[[ DATA TO EXAMINE, beginning ]]
(* ===== verification/Reputation.v ===== *)
(** * Sending reputation and rate limits (mailflow/deliverability/deliverability.go, fbl.go)

    Per (tenant, remote domain): lifetime totals with the pause flag the send
    gate reads, daily buckets for the sliding window, and the log of bounce and
    complaint events; per (tenant, window): the count of sends.  Every database
    transaction is one function on [RepDB].  Times are microseconds of the
    database clock; [updated_at] is not modelled, nothing reads it. *)

From S2P Require Import Prelude GoStrings Strconv.

Local Open Scope go_scope.

(** ** Tables *)

Record Score := mkScore {
  sc_sent : Z; sc_complaints : Z; sc_bounces : Z; sc_paused : bool; sc_paused_at : option Z }.
Record Daily := mkDaily { dy_sent : Z; dy_bounces : Z; dy_complaints : Z }.
Record Event := mkEvent {
  ev_tenant : Z; ev_account : option Z; ev_kind : Z; ev_domain : string; ev_msg : option Z }.

Record RepDB := mkRep {
  rp_tenants : gset Z;
  rp_events : list Event;
  rp_score : gmap (Z * string) Score;            (* (tenant_id, remote_domain) *)
  rp_daily : gmap (Z * string * Z) Daily;        (* (tenant_id, remote_domain, day) *)
  rp_rate : gmap (Z * Z) Z }.                    (* (tenant_id, window_start) -> count *)

Definition rp_set_events v st := mkRep (rp_tenants st) v (rp_score st) (rp_daily st) (rp_rate st).
Definition rp_set_score v st := mkRep (rp_tenants st) (rp_events st) v (rp_daily st) (rp_rate st).
Definition rp_set_daily v st := mkRep (rp_tenants st) (rp_events st) (rp_score st) v (rp_rate st).
Definition rp_set_rate v st := mkRep (rp_tenants st) (rp_events st) (rp_score st) (rp_daily st) v.

Definition sc_set_paused v at_ s := mkScore (sc_sent s) (sc_complaints s) (sc_bounces s) v at_.

Definition KindDelivered : Z := 0.
Definition KindBounce : Z := 1.
Definition KindComplaint : Z := 2.
Definition KindDeferral : Z := 3.

(** ** Thresholds *)

Definition MinSample : Z := 20.
Definition ComplaintRateMax : float64 := decimal 1 2.
Definition BounceRateMax : float64 := decimal 10 2.

Definition breaches (sent complaints bounces : Z) : bool :=
  if sent <=? 0 then false
  else flt ComplaintRateMax (fdiv (of_int complaints) (of_int sent))
       || flt BounceRateMax (fdiv (of_int bounces) (of_int sent)).

Definition usecond_day : Z := 86400000000.
Definition day_of (now : Z) : Z := now / usecond_day.

(** [DefaultWindow] and [MinPauseDwell], in microseconds. *)
Definition DefaultWindow : Z := 7 * usecond_day.
Definition MinPauseDwell : Z := usecond_day.

Definition bigint (z : Z) : result Z := if is_i64 z then Ok z else Err ErrOutOfRange.

(** ** Counting *)

(** [SELECT sum(f(key, row)) FROM t]. *)
Definition ksum `{Countable K} {V} (f : K -> V -> Z) (t : gmap K V) : Z :=
  map_fold (fun k v acc => f k v + acc) 0 t.

Inductive counter : Type := CSent | CComplaints | CBounces.

Definition score_get (c : counter) (s : Score) : Z :=
  match c with CSent => sc_sent s | CComplaints => sc_complaints s | CBounces => sc_bounces s end.
Definition score_put (c : counter) (v : Z) (s : Score) : Score :=
  match c with
  | CSent => mkScore v (sc_complaints s) (sc_bounces s) (sc_paused s) (sc_paused_at s)
  | CComplaints => mkScore (sc_sent s) v (sc_bounces s) (sc_paused s) (sc_paused_at s)
  | CBounces => mkScore (sc_sent s) (sc_complaints s) v (sc_paused s) (sc_paused_at s)
  end.
Definition daily_get (c : counter) (r : Daily) : Z :=
  match c with CSent => dy_sent r | CComplaints => dy_complaints r | CBounces => dy_bounces r end.
Definition daily_put (c : counter) (v : Z) (r : Daily) : Daily :=
  match c with
  | CSent => mkDaily v (dy_bounces r) (dy_complaints r)
  | CComplaints => mkDaily (dy_sent r) (dy_bounces r) v
  | CBounces => mkDaily (dy_sent r) v (dy_complaints r)
  end.

Definition no_score : Score := mkScore 0 0 0 false None.
Definition no_daily : Daily := mkDaily 0 0 0.

(** The foreign key to [tenants] and the text of the domain. *)
Definition keys_ok (tenantID : Z) (dom : string) (st : RepDB) : result unit :=
  if negb (text_ok dom) then Err ErrDecode
  else if decide (tenantID ∈ rp_tenants st) then Ok tt else Err ErrForeignKey.

(** [INSERT ... ON CONFLICT (tenant_id, remote_domain) DO UPDATE SET c = c + 1]. *)
Definition bump_score (c : counter) (tenantID : Z) (dom : string) (st : RepDB) : result RepDB :=
  try! _ := keys_ok tenantID dom st in
  let row := default no_score (rp_score st !! (tenantID, dom)) in
  try! v := bigint (score_get c row + 1) in
  Ok (rp_set_score (<[(tenantID, dom) := score_put c v row]> (rp_score st)) st).

Definition bumpDaily (now : Z) (c : counter) (tenantID : Z) (dom : string) (st : RepDB) : result RepDB :=
  try! _ := keys_ok tenantID dom st in
  let k := (tenantID, dom, day_of now) in
  let row := default no_daily (rp_daily st !! k) in
  try! v := bigint (daily_get c row + 1) in
  Ok (rp_set_daily (<[k := daily_put c v row]> (rp_daily st)) st).

(** [windowedCounts]: the buckets of the last days of the window. *)
Definition window_days (window : Z) : Z := Z.max 1 (Z.quot window usecond_day).
Definition in_window (now : Z) (tenantID : Z) (dom : string) (window : Z) (k : Z * string * Z) : bool :=
  (k.1.1 =? tenantID) && String.eqb k.1.2 dom && (day_of now - (window_days window - 1) <=? k.2).
Definition window_sum (now : Z) (tenantID : Z) (dom : string) (window : Z) (c : counter) (st : RepDB) : Z :=
  ksum (fun k r => if in_window now tenantID dom window k then daily_get c r else 0) (rp_daily st).
Definition windowedCounts (now tenantID : Z) (dom : string) (window : Z) (st : RepDB) : result (Z * Z * Z) :=
  if negb (text_ok dom) then Err ErrDecode
  else
    try! sent := bigint (window_sum now tenantID dom window CSent st) in
    try! complaints := bigint (window_sum now tenantID dom window CComplaints st) in
    try! bounces := bigint (window_sum now tenantID dom window CBounces st) in
    Ok (sent, complaints, bounces).

(** ** The send gate *)

Record GateResult := mkGate { g_Allowed : bool; g_Reason : string }.

Definition Gate (tenantID : Z) (dom : string) (st : RepDB) : result GateResult :=
  if negb (text_ok dom) then Err ErrDecode
  else match rp_score st !! (tenantID, dom) with
       | None => Ok (mkGate true "no history")
       | Some s => if sc_paused s then Ok (mkGate false "tenant paused for domain")
                   else Ok (mkGate true EmptyString)
       end.

Definition RecordSent (now tenantID : Z) (dom : string) (st : RepDB) : result RepDB :=
  try! st := bump_score CSent tenantID dom st in
  bumpDaily now CSent tenantID dom st.

(** ** Events *)

Definition nullIf0 (v : Z) : option Z := if v =? 0 then None else Some v.

Definition event_of (tenantID msgID : Z) (e : Event) : bool :=
  (ev_tenant e =? tenantID) && bool_decide (ev_msg e = Some msgID).

(** The counter an event moves. *)
Definition event_col (kind : Z) : option counter :=
  if kind =? KindComplaint then Some CComplaints
  else if kind =? KindBounce then Some CBounces else None.

(** [UPDATE reputation_score SET paused=true, paused_at=now() ... AND NOT paused]. *)
Definition set_paused (now tenantID : Z) (dom : string) (st : RepDB) : RepDB :=
  rp_set_score (alter (fun s => if sc_paused s then s else sc_set_paused true (Some now) s)
                  (tenantID, dom) (rp_score st)) st.

Definition smallint (n : Z) : bool := (- 2 ^ 15 <=? n) && (n <? 2 ^ 15).
Definition insert_event (e : Event) (st : RepDB) : result RepDB :=
  if negb (smallint (ev_kind e)) then Err ErrOutOfRange
  else
    try! _ := keys_ok (ev_tenant e) (ev_domain e) st in
    Ok (rp_set_events (rp_events st ++ [e]) st).

Definition judge (now tenantID : Z) (dom : string) (st : RepDB) : result RepDB :=
  try! c := windowedCounts now tenantID dom DefaultWindow st in
  let '(sent, complaints, bounces) := c in
  Ok (if (MinSample <=? sent) && breaches sent complaints bounces then set_paused now tenantID dom st else st).

Definition count_event (now tenantID kind : Z) (dom : string) (st : RepDB) : result RepDB :=
  match event_col kind with
  | None => Ok st
  | Some c =>
      try! st := bump_score c tenantID dom st in
      try! st := bumpDaily now c tenantID dom st in
      judge now tenantID dom st
  end.

(** With a message id the unique index (tenant_id, msg_id) makes a repeated
    report insert nothing, and the transaction stops there. *)
Definition RecordEvent (now tenantID accountID kind : Z) (dom : string) (msgID : Z) (st : RepDB) : result RepDB :=
  let e := mkEvent tenantID (nullIf0 accountID) kind dom (if 0 <? msgID then Some msgID else None) in
  if (0 <? msgID) && text_ok dom && smallint kind && existsb (event_of tenantID msgID) (rp_events st)
  then Ok st
  else
    try! st := insert_event e st in
    count_event now tenantID kind dom st.

(** ** Recovery *)

Definition dwelt (now : Z) (s : Score) : bool :=
  sc_paused s && match sc_paused_at s with None => true | Some t => t <=? now - MinPauseDwell end.

Definition clear_paused (k : Z * string) (st : RepDB) : RepDB :=
  rp_set_score (alter (fun s => sc_set_paused false None s) k (rp_score st)) st.

(** One round of the sweep: how many more are unpaused, or the error that ends it. *)
Fixpoint unpause_loop (now : Z) (keys : list (Z * string)) (unpaused : Z) (st : RepDB)
  : (Z * option err) * RepDB :=
  match keys with
  | [] => ((unpaused, None), st)
  | k :: keys =>
      match windowedCounts now k.1 k.2 DefaultWindow st with
      | Err e => ((unpaused, Some e), st)
      | Ok (sent, complaints, bounces) =>
          let recovered := (sent <? MinSample) || negb (breaches sent complaints bounces) in
          if recovered && (match rp_score st !! k with Some s => sc_paused s | None => false end)
          then unpause_loop now keys (unpaused + 1) (clear_paused k st)
          else unpause_loop now keys unpaused st
      end
  end.

Definition UnpauseRecovered (now : Z) (st : RepDB) : (Z * option err) * RepDB :=
  let keys := fst <$> filter (fun kr : (Z * string) * Score => dwelt now kr.2 = true) (map_to_list (rp_score st)) in
  unpause_loop now keys 0 st.

Definition Unpause (tenantID : Z) (dom : string) (st : RepDB) : result RepDB :=
  if negb (text_ok dom) then Err ErrDecode else Ok (clear_paused (tenantID, dom) st).

(** ** The rate limiter *)

(** [RateWindow] is a whole number of microseconds. *)
Record Service := mkService { s_MaxPerWindow : Z; s_RateWindow : Z }.
Definition DefaultRateWindow : Z := 60000000.
Definition rate_window (s : Service) : Z := if s_RateWindow s <=? 0 then DefaultRateWindow else s_RateWindow s.
Definition window_start (w now : Z) : Z := now / w * w.

Definition AllowSend (s : Service) (now tenantID : Z) (st : RepDB) : result bool * RepDB :=
  if s_MaxPerWindow s <=? 0 then (Ok true, st)
  else if decide (tenantID ∈ rp_tenants st) then
    let k := (tenantID, window_start (rate_window s) now) in
    match bigint (default 0 (rp_rate st !! k) + 1) with
    | Err e => (Err e, st)
    | Ok count => (Ok (count <=? s_MaxPerWindow s), rp_set_rate (<[k := count]> (rp_rate st)) st)
    end
  else (Err ErrForeignKey, st).

Definition PruneSendRate (s : Service) (now : Z) (st : RepDB) : Z * RepDB :=
  if (s_RateWindow s <=? 0) && (s_MaxPerWindow s <=? 0) then (0, st)
  else
    let w := rate_window s in
    let keep := filter (fun kr : (Z * Z) * Z => window_start w now - w <= kr.1.2) (rp_rate st) in
    (Z.of_nat (size (rp_rate st)) - Z.of_nat (size keep), rp_set_rate keep st).

(** ** What happens to the tables *)

Inductive rep_op : Type :=
| OpSent (tenantID : Z) (dom : string)
| OpEvent (tenantID accountID kind : Z) (dom : string) (msgID : Z)
| OpSweep
| OpUnpause (tenantID : Z) (dom : string)
| OpAllow (tenantID : Z)
| OpPrune.

(** A failed transaction leaves the tables as they were. *)
Definition or_same (r : result RepDB) (st : RepDB) : RepDB := match r with Ok st' => st' | Err _ => st end.
Definition apply_op (s : Service) (now : Z) (o : rep_op) (st : RepDB) : RepDB :=
  match o with
  | OpSent t dom => or_same (RecordSent now t dom st) st
  | OpEvent t acc kind dom msg => or_same (RecordEvent now t acc kind dom msg st) st
  | OpSweep => (UnpauseRecovered now st).2
  | OpUnpause t dom => or_same (Unpause t dom st) st
  | OpAllow t => (AllowSend s now t st).2
  | OpPrune => (PruneSendRate s now st).2
  end.
Definition run (s : Service) (l : list (Z * rep_op)) (st : RepDB) : RepDB :=
  foldl (fun st o => apply_op s o.1 o.2 st) st l.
[[ DATA TO EXAMINE, end ]]
## WHAT TO PRODUCE
Of the lines above, retype only those from the line containing "then unpause_loop now" through the line containing "Record Service := mkService", including both, exactly.

## WRITTEN SOLUTION
          then unpause_loop now keys (unpaused + 1) (clear_paused k st)
          else unpause_loop now keys unpaused st
      end
  end.

Definition UnpauseRecovered (now : Z) (st : RepDB) : (Z * option err) * RepDB :=
  let keys := fst <$> filter (fun kr : (Z * string) * Score => dwelt now kr.2 = true) (map_to_list (rp_score st)) in
  unpause_loop now keys 0 st.

Definition Unpause (tenantID : Z) (dom : string) (st : RepDB) : result RepDB :=
  if negb (text_ok dom) then Err ErrDecode else Ok (clear_paused (tenantID, dom) st).

(** ** The rate limiter *)

(** [RateWindow] is a whole number of microseconds. *)
Record Service := mkService { s_MaxPerWindow : Z; s_RateWindow : Z }.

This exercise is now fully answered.